While the ostensible motivations of the WikiLeaks hacktivists may be intended to stand at cross-purposes to the mega-militarism of the war machine, the invocation of similar phrases and motifs raises some troubling issues about the nature of this resistance. More to the point, it engenders concerns over how the response to it will be constructed and deployed. By launching and/or threatening cyberattacks on central financial enterprises such as VISA and MasterCard, on retail pillars like Amazon (which apparently never quite fully developed as initially planned), and on governmental entities including Swedish prosecutors and various U.S. Senators' sites, Operation Payback has triangulated its nonlinear efforts on what may be the virtual equivalent of the World Trade Center, at least in terms of symbolic stature. Unfortunately, the post-9/11 era has taught us that any perceived threat to business as usual is going to be met with overwhelming force, and moreover that human rights and civil liberties are likely to be among the myriad casualties.
Such are the ironies of the era in which we live: even antiwar actions and intentions can be fed back into the loop of justifying more war in the process. The military machine appears monolithic on some levels, but it is a good deal more agile and adaptable than is often perceived. On some level, we might plausibly conclude that if entities such as WikiLeaks and its shadowy avengers didn't exist, the Pentagon would probably have to invent them. To wit: the data contained in the voluminous war logs - and the attendant cables detailing the behind-the-scenes machinations that undergird perpetual warfare - indicate a widespread pattern of official overreaching and international illegality. These sordid details should have been sufficient to erode the ability to wage war, but instead we've seen an expansion that now includes cyber-fronts and potential retrenchments on virtual liberties in addition the physical ones already under assault. In this sense, WikiLeaks has perhaps unwittingly provided a base of tacit support for such abuses and an impetus to expand the range of battlefields in the age of perpetual warfare.
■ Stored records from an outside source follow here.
(** X29: A scratch makes the round: delivered from the head of the recycle
    channel through an empty data channel to the worker, it is back at the
    end of the recycle channel, zeroed, whatever [Write] did, as long as
    [PrepOutData] returns nil and [ZeroOutData] returns.  The pool holds
    the same objects as before and the data channel is empty again. *)
Theorem Deliver_then_runner_step (pack : Pipeline.PipelinePack) (s : State D PS)
    (o : OutData D) (rest : list (OutData D)) (n : nat) (d z : D) (ps ps' : PS) :
  buf (recycleChan s) = o :: rest ->
  buf (dataChan s) = [] ->
  free (dataChan s) = S n ->
  PrepOutData Recycler pack (content o) None (recycler s) = Returned None (d, ps) ->
  ZeroOutData Recycler (fst (written d ps)) (snd (written d ps)) = Returned tt (z, ps') ->
  exists s1 s2,
    Deliver Recycler pack s = Done tt s1 /\
    runner_step s1 = Done (write_lines d ps) s2 /\
    buf (recycleChan s2) = rest ++ [mkOutData (oid o) z] /\
    free (recycleChan s2) = free (recycleChan s) /\
    dataChan s2 = dataChan s /\
    pool s2 ≡ₚ pool s.
Proof.
  intros Er Ed Fd P Z.
  eexists. 
  assert (D1 : Deliver Recycler pack s
               = Done tt (mkState (Some (mkOutData (oid o) d))
                            (mkChan (buf (dataChan s) ++ [mkOutData (oid o) d]) n)
                            (mkChan rest (S (free (recycleChan s)))) ps (logged s))).
  { unfold Deliver, safe_prepoutdata, recovering, on_scratch, claim_outData,
      send_dataChan, current, bind, ret. rewrite Er. simpl. rewrite P. simpl.
    rewrite Fd. reflexivity. }
  rewrite D1, Ed. cbn [app].
  match goal with
  | |- exists s2, Done tt ?s1 = _ /\ _ =>
    destruct (runner_step_spec s1 (mkOutData (oid o) d) [] (free (recycleChan s)))
      as (s2 & R & Dc & Rc); [reflexivity | reflexivity |]
  end.
  cbn [content oid recycler dataChan recycleChan logged buf free] in R, Dc, Rc.
  exists s2. split; [reflexivity|]. split; [exact R|].
  destruct (written d ps) as [d1 ps1]. cbn [fst snd] in Z. rewrite Z in Rc.
  destruct Rc as (Rc & _ & _).
  rewrite Rc, Dc. cbn [buf free]. repeat split.
  - destruct s as [od [db df] rc r lg]. simpl in *. subst. reflexivity.
  - unfold pool. rewrite Rc, Dc, Er, Ed. cbn [buf].
    rewrite fmap_app, !app_nil_r. simpl.
    symmetry. apply Permutation_cons_append.
Qed.

Lemma perm_back (a : nat) (l1 l2 : list nat) : (l1 ++ [a]) ++ l2 ≡ₚ a :: l1 ++ l2.
Proof. rewrite <- app_assoc. simpl. symmetry. apply Permutation_middle. Qed.

Lemma perm_end (a : nat) (l1 l2 : list nat) : l1 ++ (l2 ++ [a]) ≡ₚ a :: l1 ++ l2.
Proof. rewrite app_assoc. symmetry. apply Permutation_cons_append. Qed.

(** X30: [Deliver] conserves the pool.  Whenever it returns, the scratch
    objects on the two channels are the same as before, none doubled and
    none missing, except that the claimed one is gone when [ZeroOutData]
    panicked on it, and then the last line logged says so. *)
Theorem Deliver_conserves_pool (pack : Pipeline.PipelinePack) (s s' : State D PS) :
  Deliver Recycler pack s = Done tt s' ->
  pool s' ≡ₚ pool s \/
  exists o, head (buf (recycleChan s)) = Some o /\
            pool s ≡ₚ oid o :: pool s' /\
            last (logged s') = Some ZeroOutDataFailed.
Proof.
  unfold Deliver, RecycleOutData, safe_prepoutdata, recovering, on_scratch,
    claim_outData, send_dataChan, send_recycleChan, current, log, bind, ret, pool.
  destruct (buf (recycleChan s)) as [|o rest] eqn:Er; [discriminate|].
  simpl.
  destruct (PrepOutData Recycler pack (content o) None (recycler s))
    as [[e|] [d ps]|[d ps]]; simpl.
  - destruct (ZeroOutData Recycler d ps) as [[] [z ps']|[z ps']]; simpl;
      intros H; injection H as <-; simpl.
    + left. rewrite fmap_app. apply perm_back.
    + right. exists o. split; [reflexivity|]. split; [reflexivity | apply last_snoc].
  - destruct (free (dataChan s)); [discriminate|].
    intros H; injection H as <-; simpl.
    left. rewrite fmap_app. apply perm_end.
  - destruct (ZeroOutData Recycler d ps) as [[] [z ps']|[z ps']]; simpl;
      intros H; injection H as <-; simpl.
    + left. rewrite fmap_app. apply perm_back.
    + right. exists o. split; [reflexivity|]. split; [reflexivity | apply last_snoc].
Qed.

End Workers.


Lemma Deliver_outcomes_witness :
  Deliver (demo_recycler Works Works) demo_pack (init_state 0 1)
  = Parked (init_state 0 1) /\
  Deliver (demo_recycler Works Works) demo_pack demo_state
  = Done tt (mkState (Some (mkOutData 1 1)) (mkChan [mkOutData 1 1] 1)
               (mkChan [mkOutData 2 0] 1) 1 []).
Proof.
  split.
  - destruct (Deliver_outcomes (demo_recycler Works Works) demo_pack None
                (init_state 0 1)) as [A _].
    exact (proj1 (A eq_refl)).
  - destruct (Deliver_outcomes (demo_recycler Works Works) demo_pack None demo_state)
      as [_ B].
    destruct (B (mkOutData 1 0) [mkOutData 2 0] 1 1 eq_refl eq_refl) as [_ C].
    exact (proj1 (C eq_refl)).
Defined.

Lemma runner_step_recycles_witness :
  exists s',
    runner_step (demo_recycler Works Works) (demo_writer Crashes) busy_state
    = Done [WriterPanic] s' /\
    recycleChan s' = mkChan [mkOutData 2 0; mkOutData 1 0] 0 /\
    dataChan s' = mkChan [] 2.
Proof.
  destruct (runner_step_recycles (demo_recycler Works Works) (demo_writer Crashes)
              busy_state (mkOutData 1 5) [] 0 eq_refl eq_refl) as (s' & R & Dc & Rc).
  exists s'. split; [exact R|]. split; [exact (proj1 Rc) | exact Dc].
Defined.

Lemma batch_runner_unguarded_witness :
  batch_runner_step (demo_recycler Works Works) (demo_batchwriter Crashes) busy_state
  = Panics (mkState (Some (mkOutData 1 5)) (mkChan [] 2) (mkChan [mkOutData 2 0] 1) 1 []) /\
  batch_runner_tick (demo_batchwriter Works) busy_state
  = Done [] (mkState (Some (mkOutData 1 5)) (mkChan [mkOutData 1 5] 1)
               (mkChan [mkOutData 2 0] 1) 1 []).
Proof.
  destruct (batch_runner_unguarded (demo_recycler Works Works)
              (demo_batchwriter Crashes) busy_state) as (A & _ & _).
  destruct (batch_runner_unguarded (demo_recycler Works Works)
              (demo_batchwriter Works) busy_state) as (_ & B & _).
  split.
  - exact (A (mkOutData 1 5) [] 5 1 eq_refl eq_refl).
  - exact (B (Some "commit failed") 1 eq_refl).
Defined.

Lemma Deliver_then_runner_step_witness :
  exists s1 s2,
    Deliver (demo_recycler Works Works) demo_pack demo_state = Done tt s1 /\
    runner_step (demo_recycler Works Works) (demo_writer Fails) s1
    = Done [OutputWriterError "disk full"] s2 /\
    buf (recycleChan s2) = [mkOutData 2 0; mkOutData 1 0] /\
    free (recycleChan s2) = 0 /\
    dataChan s2 = mkChan [] 2 /\
    pool s2 ≡ₚ pool demo_state.
Proof.
  exact (Deliver_then_runner_step (demo_recycler Works Works) (demo_writer Fails)
           demo_pack demo_state (mkOutData 1 0) [mkOutData 2 0] 1 1 0 1 3
           eq_refl eq_refl eq_refl eq_refl eq_refl).
Defined.

Lemma Deliver_conserves_pool_witness :
  pool (mkState (Some (mkOutData 1 1)) (mkChan [mkOutData 1 1] 1)
          (mkChan [mkOutData 2 0] 1) 1 [])
  ≡ₚ pool demo_state \/
  exists o, head (buf (recycleChan demo_state)) = Some o /\
            pool demo_state
            ≡ₚ oid o :: pool (mkState (Some (mkOutData 1 1)) (mkChan [mkOutData 1 1] 1)
                                (mkChan [mkOutData 2 0] 1) 1 []) /\
            last (@nil LogLine) = Some ZeroOutDataFailed.
Proof.
  exact (Deliver_conserves_pool (demo_recycler Works Works) demo_pack demo_state _
           eq_refl).
Defined.

End RunnerOps.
In a bygone day, analysts referred to the "fog of war" to encapsulate the moral murkiness and battlefield blurriness attendant to combat zones. Today, however, with the advent of high-tech warfare and the relative transparency of information vis-a-vis WikiLeaks, we can see much more clearly what war does and how it impacts all spheres of our lives. And yet, this potential sense of greater clarity has not brought with it an end to war, but rather a proliferation of it. Whereas the "fog of war" metaphor might cast doubt on the ethics and integrity of the enterprise, today we are experiencing a "blog of war" in which more information sharpens our gaze and thus inculpates us further as accomplices who still choose to suborn the ongoing operations. Thanks to WikiLeaks, we now know exactly what it is that we are blithely dismissing and conveniently ignoring in the collective "pursuit of happiness" that informs the business of our modern lives.